Fascinating question. I really appreciate the implication that I'm not still learning to write.
The short answer is by reading and watching and overall consuming stories written by other people. The stories that move you are also the stories that inspire you, and inspiration is direction that helps you figure out what you want to pursue. When a story hits you with a moment that cuts right to your core, you might want to figure out why that moment hit you so hard, what parts of it worked, what parts of the rest of the story built up to it, how it's doing that. Possibly even more vitally, when a story is absolutely losing you, chase down what's broken about it and why that might be happening. Once you start seeing how stories are put together, it becomes a lot easier to build your own.

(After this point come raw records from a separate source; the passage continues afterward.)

(** The rows of the output are as many as its URLs. *)
Lemma aggregate_urls_length er :
  is_dict er -> length (urls (_aggregate_results er)) = length (_aggregate_results er).
Proof.
  intros Hd.
  assert (forall rows : list row,
            (forall r, r ∈ rows -> r ≠ []) -> length (urls rows) = length rows) as H.
  { induction rows as [|r rows IH]; intros Hne; [done|].
    destruct r as [|u r]; [by destruct (Hne [] (list_elem_of_here _ _))|].
    unfold urls in *. csimpl. f_equal. apply IH. intros r0 Hr0. apply Hne. by right. }
  apply H. intros r Hr. apply (aggregate_elem er r Hd) in Hr as (u & d & _ & _ & _ & ->).
  done.
Qed.

Lemma length_omap_le {A B} (f : A -> option B) (l : list A) :
  length (omap f l) <= length l.
Proof. induction l as [|x l IH]; csimpl; [done|]. destruct (f x); simpl; lia. Qed.

(** X4. The output has at most as many rows as the input has rows of at
    least four fields, over all endpoints. *)
Theorem X4_output_is_bounded er :
  is_dict er ->
  length (_aggregate_results er) <= length (filter well_formed (concat er.*2)).
Proof.
  intros Hd. rewrite <- (aggregate_urls_length er Hd).
  transitivity (length (urls (filter well_formed (concat er.*2))));
    [|apply length_omap_le].
  apply submseteq_length, NoDup_submseteq; [by apply aggregate_urls_NoDup|].
  intros u Hu. apply (aggregate_urls_elem er u Hd) in Hu as (_ & r & Hr & Hwf & Hh).
  apply AggregateFacts.urls_elem. exists r. split; [|done].
  by apply list_elem_of_filter.
Qed.

Lemma concat_live {A} (ls : list (list A)) :
  concat (filter (fun l => l ≠ []) ls) = concat ls.
Proof.
  induction ls as [|l ls IH]; [done|]. destruct l as [|x l].
  - by rewrite filter_cons_False by tauto.
  - rewrite filter_cons_True by done. simpl. by rewrite IH.
Qed.

(** X5. The output depends only on the result lists that are not empty, in
    their order: the names of the endpoints play no part, and an endpoint
    that returned nothing changes nothing. *)
Theorem X5_only_the_nonempty_lists_matter er er' :
  is_dict er -> is_dict er' ->
  filter (fun l => l ≠ []) er.*2 = filter (fun l => l ≠ []) er'.*2 ->
  _aggregate_results er = _aggregate_results er'.
Proof.
  intros Hd Hd' Hrows.
  rewrite (aggregate_records er Hd), (aggregate_records er' Hd').
  rewrite <- (round_robin_live er.*2), <- (round_robin_live er'.*2), Hrows.
  apply omap_ext_all. intros u.
  unfold AggregateNotions.record_for, rows_for.
  by rewrite <- (concat_live er.*2), <- (concat_live er'.*2), Hrows.
Qed.

End AggregateMore.

Lemma is_dict_crossed : is_dict MoreSamples.crossed.
Proof. apply (bool_decide_unpack _). vm_compute. reflexivity. Defined.

Lemma is_dict_with_silent_endpoint : is_dict MoreSamples.with_silent_endpoint.
Proof. apply (bool_decide_unpack _). vm_compute. reflexivity. Defined.

Lemma is_dict_renamed : is_dict MoreSamples.renamed.
Proof. apply (bool_decide_unpack _). vm_compute. reflexivity. Defined.

(** X1 at the sample of two endpoints, with four rounds. *)
Lemma X1_witness :
  is_dict Samples.two_endpoints
  ∧ rounds_bound Samples.two_endpoints <= 4
  ∧ _aggregate_results_within JsonSamples.sample_merge JsonSamples.sample_dumps 4
      Samples.two_endpoints
    = Some (_aggregate_results JsonSamples.sample_merge JsonSamples.sample_dumps
              Samples.two_endpoints).
Proof.
  assert (rounds_bound Samples.two_endpoints <= 4) as Hb by (vm_compute; lia).
  split_and!; [exact AggregateFacts.is_dict_two_endpoints|exact Hb|].
  exact (X1_interleave_loop_terminates JsonSamples.sample_merge JsonSamples.sample_dumps
           Samples.two_endpoints 4 AggregateFacts.is_dict_two_endpoints Hb).
Defined.

(** X2 at the crossed sample: the row of [u1] has the name and site of the
    row of endpoint [A]. *)
Lemma X2_witness :
  is_dict MoreSamples.crossed
  ∧ forall r,
      r ∈ _aggregate_results JsonSamples.sample_merge JsonSamples.sample_dumps MoreSamples.crossed ->
      exists u r0,
        u ≠ "" ∧ head (rows_for u MoreSamples.crossed) = Some r0
        ∧ r = [u;
               merged_json_str JsonSamples.sample_merge JsonSamples.sample_dumps
                 (payloads (rows_for u MoreSamples.crossed));
               name_of r0; site_of r0].
Proof.
  split; [exact is_dict_crossed|]. intros r Hr.
  exact (X2_record_fields_from_first_row JsonSamples.sample_merge JsonSamples.sample_dumps
           MoreSamples.crossed r is_dict_crossed Hr).
Defined.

It's not enough just to read. Writing can't be done in a vacuum. You have to read what other people write in order to write your own works, but you have to also go out into the world and experience it in order to build worlds of your own. Writing is an act of creation, but it's also an act of consumption; you the writer are consuming the things that you've learned and experienced and turning them into something new. You can't do that on an empty stomach. Step zero of writing is touching grass.

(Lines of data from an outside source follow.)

(** * University chatbot backend: the document store and its endpoints

    A shallow embedding of [main.py] and [data/config.py]: the JSON values the
    store holds, Python's [dict] as an insertion-ordered association list,
    [json.dumps] / [json.load] as a printer and a parser over texts, the
    process state (the global [data] and the file system) threaded through a
    state-and-exception monad, and the request handlers written in it.

    The data model.  A Python [str] is kept as the text that writes it in
    UTF-8, a surrogate written like any other code point (the encoding that
    Python calls "surrogatepass"), so a [string] is a [str] and its characters
    are the code points that [characters] reads off it.  A JSON number is an
    [int] or a [float]; the program never computes with a float, it reads one
    from a literal and writes it back, so a float is kept as its [repr].
    What the interpreter brings and the program only calls is a parameter of
    the development, the class [Python]: reading a float literal, and the two
    tables of the Unicode database that [str.lower] and [repr] consult.  The
    limits of the interpreter (the depth of its recursion, the digits of an
    [int] it converts) are not modelled. *)

From Stdlib Require Import String Ascii List ZArith NArith Lia Bool Arith.
From Stdlib Require Import Decimal DecimalString DecimalPos DecimalZ.
Import ListNotations.

Local Open Scope list_scope.
Local Open Scope string_scope.

(* ================================================================== *)
(** ** JSON values *)

Unset Elimination Schemes.
Inductive json : Type :=
| JNull
| JBool (b : bool)
| JInt (n : Z)
| JFloat (repr : string)
| JStr (s : string)
| JArray (items : list json)
| JObject (members : list (string * json)).
Set Elimination Schemes.

(** The induction principle that reaches below arrays and objects. *)
Definition json_ind (P : json -> Prop)
    (Hnull : P JNull)
    (Hbool : forall b, P (JBool b))
    (Hint : forall n, P (JInt n))
    (Hfloat : forall r, P (JFloat r))
    (Hstr : forall s, P (JStr s))
    (Harr : forall l, Forall P l -> P (JArray l))
    (Hobj : forall m, Forall (fun kv => P (snd kv)) m -> P (JObject m)) :
  forall v, P v :=
  fix go (v : json) : P v :=
    match v with
    | JNull => Hnull
    | JBool b => Hbool b
    | JInt n => Hint n
    | JFloat r => Hfloat r
    | JStr s => Hstr s
    | JArray l =>
        Harr l ((fix gol (l : list json) : Forall P l :=
                   match l with
                   | [] => Forall_nil _
                   | x :: r => Forall_cons x (go x) (gol r)
                   end) l)
    | JObject m =>
        Hobj m ((fix gom (m : list (string * json)) :
                   Forall (fun kv => P (snd kv)) m :=
                   match m with
                   | [] => Forall_nil _
                   | kv :: r => Forall_cons kv (go (snd kv)) (gom r)
                   end) m)
    end.

(** [isinstance(v, dict)] and [isinstance(v, list)]. *)
Definition isinstance_dict (v : json) : bool :=
  match v with JObject _ => true | _ => false end.

Definition isinstance_list (v : json) : bool :=
  match v with JArray _ => true | _ => false end.

Definition isinstance_str (v : json) : bool :=
  match v with JStr _ => true | _ => false end.

(* ================================================================== *)
(** ** The interpreter

    [parse_float text] is [repr(float(text))] for a float literal of JSON:
    the float that [json] makes of the literal, as [repr] writes it.
    [unicode_lower s] is [s.lower()] for a [str] that is not ASCII (for one
    that is, CPython lowers the letters A to Z itself), and
    [unicode_isprintable c] tells whether [repr] writes the code point [c],
    above 127, as it is or escapes it. *)

Class Python : Type := {
  parse_float : string -> string;
  unicode_lower : string -> string;
  unicode_isprintable : N -> bool
}.

(* ================================================================== *)
(** ** Python dictionaries

    A [dict] keeps its keys in insertion order and holds each key once:
    assigning to a key that is present replaces its value in place, assigning
    to a new key appends the entry. *)

Definition pydict (V : Type) : Type := list (string * V).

Writing makes you hungry, and hunger gives you direction. If fantasy inspires you, that might give you the direction of researching folklore and mythology and the other pillars that inspired the great works in the fantasy genre. A love of battle anime might turn into a pursuit of martial arts. Mystery novels might lead you into forensics or psychology or anatomical study. The things you love reading about are connected to other things you'll probably love learning, and once you learn them they'll become foundational substrate in your mind from which your own stories can grow.

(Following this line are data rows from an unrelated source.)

(* ===== verification/Runtime.v ===== *)
(** * The C code of the OCaml runtime and of ocamlyacc: a verification

    The repository is the OCaml compiler with the Flambda backend.  Its C code is the
    runtime system ([ocaml/runtime]), an older copy of it ([ocaml/runtime4]), the parser
    generator ([ocaml/yacc]) and the stubs of a few libraries ([ocaml/otherlibs]).  This
    development models the algorithms of the runtime that are sequential and do not
    depend on the operating system, on a 64-bit little-endian platform, and proves what
    they promise to the OCaml program above them.

    ** Vocabulary

    [Prelude.v].  A routine is a function to [result]: it returns, raises an OCaml
    exception, has undefined behaviour ([Undef]: a read or a write outside an object, a
    shift by too much), or exhausts the fuel of a loop ([NoFuel]).  A theorem that says
    [... = Ok ...] thus says that the C code ends, without undefined behaviour.  Machine
    words are integers in [Z]; their wrap-around is written ([u32], [s64], ...).  Arrays
    are lists read with [rd] and written with [wr], which check the bounds.  State is
    passed explicitly.  Every loop whose end is not structural takes its fuel, given by
    the definitions of the entry points themselves: a bound on the bytes left, on the
    cells of a list, on the slots of a table.  Where the length of a run depends on the
    data, the theorem gives the fuel: the visits of a graph, the turns of a comparison,
    the steps of an automaton.

    ** Parts

    - Values and memory.  [Mlvalues.v] (caml/mlvalues.h): tagged integers, headers,
      closure information.  [Memory.v]: the heap as a finite map from addresses to words,
      the field macros, allocation at a fresh address.  [Str.v] (str.c, string allocation
      of alloc.c): strings as blocks with their padding; loads, stores, copies,
      comparison.  [Ints.v] (ints.c): integers read from strings and printed, boxed
      integers, byte swaps.
    - Digests and generators.  [Md5.v] (md5.c), against RFC 1321; [Prng.v] (prng.c);
      [Hash.v] (hash.c), which walks the heap.
    - Structural operations.  [Compare.v] (compare.c) is the traversal with its stack;
      [CompareSpec.v] the order of trees that it computes.
    - Marshaling.  [Intext.v]: the byte streams of both sides.  [Postable.v]: the table of
      the positions of the objects written, with the interface [PositionTable] (a class)
      through which the writer uses it.  [Extern.v] (extern.c) writes, [Intern.v]
      (intern.c) reads.  [Marshal.v]: the encodings of the items; [Roundtrip.v]: the two
      loops in lockstep; [Marshaling.v]: the entry points and the round trip.
    - The bytecode interpreter.  [Interp.v] (interp.c, instruct.h, and the stacks of
      fiber.h): the registers, a step for every instruction, exceptions, methods, effects
      with their fibers.
    - Automata.  [Lexing.v] (lexing.c, and the refill of stdlib/lexing.ml): the two lexer
      engines.  [Parsing.v] (parsing.c, and the driver of stdlib/parsing.ml): the pushdown
      automaton of ocamlyacc parsers.  [Regexp.v] (otherlibs/str/strstubs.c): the
      backtracking automaton of the library Str, searching, replacement texts.
    - The parser generator (ocaml/yacc).  [Warshall.v] (warshall.c): the closures of bit
      matrices.  [Grammar.v] (end of reader.c, start of lr0.c): the packed arrays of a
      grammar, with the predicate [lays_out] that relates them to the productions, and
      the nullable symbols.  [Closure.v] (closure.c): the closures of sets of items.
      [Lr0.v] (lr0.c): the states, their transitions and their reductions.  [Digraph.v],
      [Lalr.v] (lalr.c): the numbering of the gotos, the relations between them, the
      traversal that unites rows along a relation, and the lookaheads; [Transpose.v],
      [Gotos.v] and [Lookaheads.v] hold the proofs about them.  [Mkpar.v] (mkpar.c): the
      actions of each state, the removal of the conflicts, the default reductions.
      [Packing.v] and [Output.v] (output.c): the vectors of the actions and of the gotos,
      their packing in one array, the literals of the tables; [Vectors.v] holds the proofs
      about the vectors.  [Generated.v] proves what the engine of [Parsing.v] does on these
      tables, and [Ocamlyacc.v] (main.c) composes the passes.  [Reader.v] (symtab.c, end of
      reader.c): the table of the symbols, the rules of the entry points, the numbers and the
      values of the symbols; [ReaderSpec.v] proves that they give what the passes take.
    - The garbage collector, for a program of one domain.  [Minorgc.v] (minor_gc.c, the
      scanning of stacks and local roots of fiber.c): the promotion of the young blocks,
      over an allocator of the major heap that is an interface ([SharedHeapSpec]);
      [Promotion.v] holds its proof.  [Majorgc.v] (major_gc.c, roots.c): the marking, with
      its mark stack, the compressed stack, the prefetch buffer and the budgets;
      [Marking.v] holds its proof.  [Scanning.v] proves once what the scanning of stacks and
      roots does with any action, for the two collectors.  [Finalise.v] (finalise.c): the
      finalisation functions, their updates at the end of the two collections and their
      calls; [FinaliseSpec.v] proves each operation and [Finalisers.v] their sequences.
    - Data structures.  [Skiplist.v] (skiplist.c); [Addrmap.v] (addrmap.c), the hash table
      under the compressed stack.

    The names of the definitions are those of the C functions; the body of a large
    function is cut into definitions named after what they do ([lex_char],
    [compare_blocks], [engine_reduce]), composed as the C code composes them.  A struct is
    a record with the fields of the code.

    ** What the theorems show

    - Refinement of an abstract specification: the position table is a finite map, unless
      the allocator refuses a growth, which raises [Out_of_memory]
      ([position_table_refines_map]); a skip list is a dictionary, for any sequence of
      operations and any levels drawn ([skiplist_refines_dictionary]); an address map is a
      finite map through its growths ([addrmap_refines_map]); the parser engine
      is the LR automaton on a list ([parse_engine_refines_lr]); string comparison is the
      lexicographic order ([caml_string_compare_correct]).
    - Safety of the collections: a minor collection copies the graph of the young blocks,
      updates every root and every promoted field, and leaves no pointer to the minor heap
      ([minor_collection_correct]); a marking cycle marks the blocks that are reachable from
      the roots and no other, whatever the stack, the budgets and the compressions were, and
      whatever the allocator refuses, when the large blocks have room in the mark stack
      ([marking_correct]); the finalisers of a domain are lists, through the sequences of
      registrations, collections and calls that avoid the case of
      [minor_update_loses_finalisers], and none is lost or called twice
      ([finalisers_conserved]).
    - Round trips: a graph of values, shared and cyclic, marshaled and read back is an
      isomorphic fresh copy ([marshal_round_trip]); boxed integers and printed integers are
      read back.
    - Equivalence with a reference: polymorphic comparison and the order of trees
      ([polymorphic_comparison], [caml_compare_total_order]); digests and RFC 1321, however
      the input is cut ([md5_incremental]); reading integers and the positional value with
      its overflow test ([integers_of_strings]); the two lexer engines
      ([new_lex_engine_same]).
    - Liveness: a generated lexer ends with the token that its automaton defines on the
      whole input, however the reads cut it ([token_longest_match]).
    - Composition of the two sides of a parser, the generator and the engine: the generator
      ends, with a fatal error for one of the causes of [fails], or with tables that, read
      from their literals as the engine reads them, are the actions and the gotos of the
      LALR(1) parser ([main_correct]); for a grammar without the token [error], when
      [yyparse] ends with an exception, the exception is the answer of an entry point, for a
      sentence of the grammar and with the attributes that the actions compute on its
      derivation, or it comes from the lexer, from the action of another rule or from the
      function called on errors, as [explained] says ([generated_parser_sound]).
    - Regular expressions: the automaton with its undo stack finds the match of the plain
      backtracking search ([re_match_backtracking]); searches find the first match
      ([re_search_first]); templates expand ([re_replacement_text_correct]).
    - Functional behaviour and invariants of the interpreter: tagged arithmetic on every
      operand, exceptions and the chain of handlers, method lookup with its cache, the
      fibers of effects.
    - The parser generator: the closure of a set of items ([closure_correct]); the states
      are the canonical collection of sets of LR(0) items ([lr0_correct]); the traversal
      of a relation with cycles ([digraph_correct]); the lookaheads are those of the
      relations reads, includes and lookback, defined inductively on the transitions
      ([lalr_correct]); the actions left in each state are those that the precedences
      choose ([make_parser_correct]); the packed table holds each vector and nothing else at
      its places ([pack_table_correct]); the nullable symbols ([set_nullable_correct]);
      the numbers and the values of the symbols, and the rules packed
      ([finish_reading_correct]).  The bounds that
      the code does not test are hypotheses, gathered with the packed grammar in
      [reader_output] ([well_packed] is the part that the reader ensures): a number of
      variables that is not a multiple of 32, arrays and shorts that are long enough
      ([fits]), tokens whose values do not hide an action of a state ([rows_apart]).  Each
      failure has its condition: too many states, gotos or elements, a table without room
      ([table_full]), a number that is not a short.
    - Invariance and termination of hashing on isomorphic heaps ([caml_hash_isomorphic]);
      the closures of relations ([reflexive_transitive_closure_correct]).
    - Bounds and errors: loads and stores in byte sequences ([bytes_access]), allocation
      and its failures ([string_allocation]), division and the width of boxed integers.

    Each part with hypotheses has a witness, a concrete run where they hold.

    ** What is outside the models

    - Code outside the repository, and OCaml code that the C code calls back, is a
      parameter: C primitives, the operations of custom blocks, the table of code
      fragments, lexers' inputs, semantic actions, [vsnprintf].  Where a theorem relies on
      them the hypothesis is stated.
    - Domains, signals and their races: the models are of a program of one domain, where
      every compare-and-exchange succeeds; pending actions appear as an outcome (the
      exception they raise) where a loop polls for them.  Outside the collector, the models
      allocate fresh memory and no collection moves a block.
    - Of the collector: sweeping, the pools of the shared heap, compaction, the marking of
      ephemerons, memprof, the phases of a cycle and their pacing.  The theorem on marking
      takes from the shared heap that the blocks of the mark stack are in the heap of the
      domain: without it the stack can overflow, as
      [mark_stack_push_range_overflow] shows; the same may happen when its growth is refused
      ([mark_stack_push_range_no_memory]).
    - Channels, the operating-system interface, loading of code, debugging and tracing:
      system calls and instrumentation.
    - Memory that runs out: where the code handles the refusal of an allocation in the parts
      above, the definitions take an oracle ([malloc_ok]) and model it (the position table,
      address maps, the mark stack, finalisers); the stack of the comparison is taken to have its memory up to its limit, and ocamlyacc, which ends with
      [no_space], to have all it asks for; the other allocations succeed.
    - Floating-point arithmetic: doubles are their 64 bits.
    - Of the modelled files: local allocations of strings, marshaling to channels and with
      compression, conversions between integers and floats, the instructions of the
      debugger.
    - Of the parser generator: the text of the grammars, which the theorem on [finish_reading]
      takes as read ([reads_grammar]); the listing of the automaton.
    - Primitives on arrays, objects and bigarrays (array.c, obj.c, bigarray.c), and the size
      of reachable words (extern.c). *)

Sometimes the harder question isn't how to write, it's how to stop writing. Storytelling is a hard habit to break, arguably impossible. The majority of us do it mostly unconsciously or in times of stress - catastrophizing, fears, anxieties are us telling ourselves scary stories about worst case scenarios. What if the worst possible thing happened, or this nightmare played out; what if I fell here, what if this killed me, what if they hate me, what if they gave me reason to hate them, what if I woke up and a scary guy was there? Our minds concoct stories constantly and compulsively, usually unprompted. Learning to recognize this for what it is is a very useful first step in the pursuit of writing on purpose.
It's easy for these stories to compel us when we spin them, because we're our own captive audience. The hard part of writing is figuring out how to take that story out of our heads and get it into someone else's instead. This is where the craft of writing comes into play, and it's again best learned by reading. How do the stories you experience influence your thoughts and feelings? What methods of phrasing and framing do they use to comfort you, intrigue you, gutpunch you? What matters to the writer to communicate with specificity, and what are they leaving up to you, their audience? Why did the writer choose to do it like that? How would you do it?
Once the story is out of your brain and into a first draft, editing and constructive criticism become possible. Step one was "make it exist", steps two through forever are "make it good." You intend your story to impact in a certain way, but you won't know how well you've succeeded until you see how other people take it. Not all critiques are equally useful, so at this stage it's mostly good to find people whose perspectives you trust and value and listen to them. Once the story exists in its final form, disregard this step and stay out of your story's reviews. Those aren't criticism of your writing process, they're buyer testimonials for readers. They're not useful for you.